* **Task goal**: Among the entries below, please repeat exactly and only the lines from the line containing "if negb (session_open" to the line containing "let '(ds, d3, id, wipe_ok)", both lines included.

* **Records provided**:
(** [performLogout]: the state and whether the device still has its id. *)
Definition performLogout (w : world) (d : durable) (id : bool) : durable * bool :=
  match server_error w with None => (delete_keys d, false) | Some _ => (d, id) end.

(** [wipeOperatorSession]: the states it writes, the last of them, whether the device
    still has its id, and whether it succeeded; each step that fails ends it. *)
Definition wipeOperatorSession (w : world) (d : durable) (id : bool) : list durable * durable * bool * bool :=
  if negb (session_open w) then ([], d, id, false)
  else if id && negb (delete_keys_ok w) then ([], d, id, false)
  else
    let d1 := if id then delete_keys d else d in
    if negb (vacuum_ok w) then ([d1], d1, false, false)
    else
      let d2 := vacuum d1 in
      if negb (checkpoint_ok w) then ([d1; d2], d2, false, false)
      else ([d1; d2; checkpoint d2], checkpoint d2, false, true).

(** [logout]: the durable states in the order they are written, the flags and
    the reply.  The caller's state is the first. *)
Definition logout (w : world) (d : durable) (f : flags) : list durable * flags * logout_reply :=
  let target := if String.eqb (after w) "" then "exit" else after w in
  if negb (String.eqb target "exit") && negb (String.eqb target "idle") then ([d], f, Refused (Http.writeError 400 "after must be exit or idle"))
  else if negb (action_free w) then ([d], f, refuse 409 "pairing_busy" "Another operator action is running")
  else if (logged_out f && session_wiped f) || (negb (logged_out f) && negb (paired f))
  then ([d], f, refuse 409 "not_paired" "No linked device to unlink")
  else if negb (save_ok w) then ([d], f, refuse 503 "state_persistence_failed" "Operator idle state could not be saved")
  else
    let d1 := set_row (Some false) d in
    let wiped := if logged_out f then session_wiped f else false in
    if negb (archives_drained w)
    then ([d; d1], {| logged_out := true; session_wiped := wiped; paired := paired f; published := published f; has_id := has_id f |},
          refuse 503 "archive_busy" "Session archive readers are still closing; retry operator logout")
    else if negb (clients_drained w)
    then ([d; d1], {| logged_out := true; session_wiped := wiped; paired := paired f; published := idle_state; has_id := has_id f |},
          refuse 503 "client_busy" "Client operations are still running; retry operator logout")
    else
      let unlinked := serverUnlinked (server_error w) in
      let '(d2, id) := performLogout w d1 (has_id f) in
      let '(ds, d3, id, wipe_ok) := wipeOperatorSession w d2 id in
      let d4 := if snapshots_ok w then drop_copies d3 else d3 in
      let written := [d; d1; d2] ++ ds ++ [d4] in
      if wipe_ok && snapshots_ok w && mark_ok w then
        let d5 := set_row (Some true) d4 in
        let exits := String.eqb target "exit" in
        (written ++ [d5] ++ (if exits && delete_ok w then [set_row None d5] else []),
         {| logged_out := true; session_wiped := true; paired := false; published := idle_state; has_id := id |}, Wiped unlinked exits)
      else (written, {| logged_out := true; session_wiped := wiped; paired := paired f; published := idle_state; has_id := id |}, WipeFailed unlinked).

* **Response**:
  if negb (session_open w) then ([], d, id, false)
  else if id && negb (delete_keys_ok w) then ([], d, id, false)
  else
    let d1 := if id then delete_keys d else d in
    if negb (vacuum_ok w) then ([d1], d1, false, false)
    else
      let d2 := vacuum d1 in
      if negb (checkpoint_ok w) then ([d1; d2], d2, false, false)
      else ([d1; d2; checkpoint d2], checkpoint d2, false, true).

(** [logout]: the durable states in the order they are written, the flags and
    the reply.  The caller's state is the first. *)
Definition logout (w : world) (d : durable) (f : flags) : list durable * flags * logout_reply :=
  let target := if String.eqb (after w) "" then "exit" else after w in
  if negb (String.eqb target "exit") && negb (String.eqb target "idle") then ([d], f, Refused (Http.writeError 400 "after must be exit or idle"))
  else if negb (action_free w) then ([d], f, refuse 409 "pairing_busy" "Another operator action is running")
  else if (logged_out f && session_wiped f) || (negb (logged_out f) && negb (paired f))
  then ([d], f, refuse 409 "not_paired" "No linked device to unlink")
  else if negb (save_ok w) then ([d], f, refuse 503 "state_persistence_failed" "Operator idle state could not be saved")
  else
    let d1 := set_row (Some false) d in
    let wiped := if logged_out f then session_wiped f else false in
    if negb (archives_drained w)
    then ([d; d1], {| logged_out := true; session_wiped := wiped; paired := paired f; published := published f; has_id := has_id f |},
          refuse 503 "archive_busy" "Session archive readers are still closing; retry operator logout")
    else if negb (clients_drained w)
    then ([d; d1], {| logged_out := true; session_wiped := wiped; paired := paired f; published := idle_state; has_id := has_id f |},
          refuse 503 "client_busy" "Client operations are still running; retry operator logout")
    else
      let unlinked := serverUnlinked (server_error w) in
      let '(d2, id) := performLogout w d1 (has_id f) in
      let '(ds, d3, id, wipe_ok) := wipeOperatorSession w d2 id in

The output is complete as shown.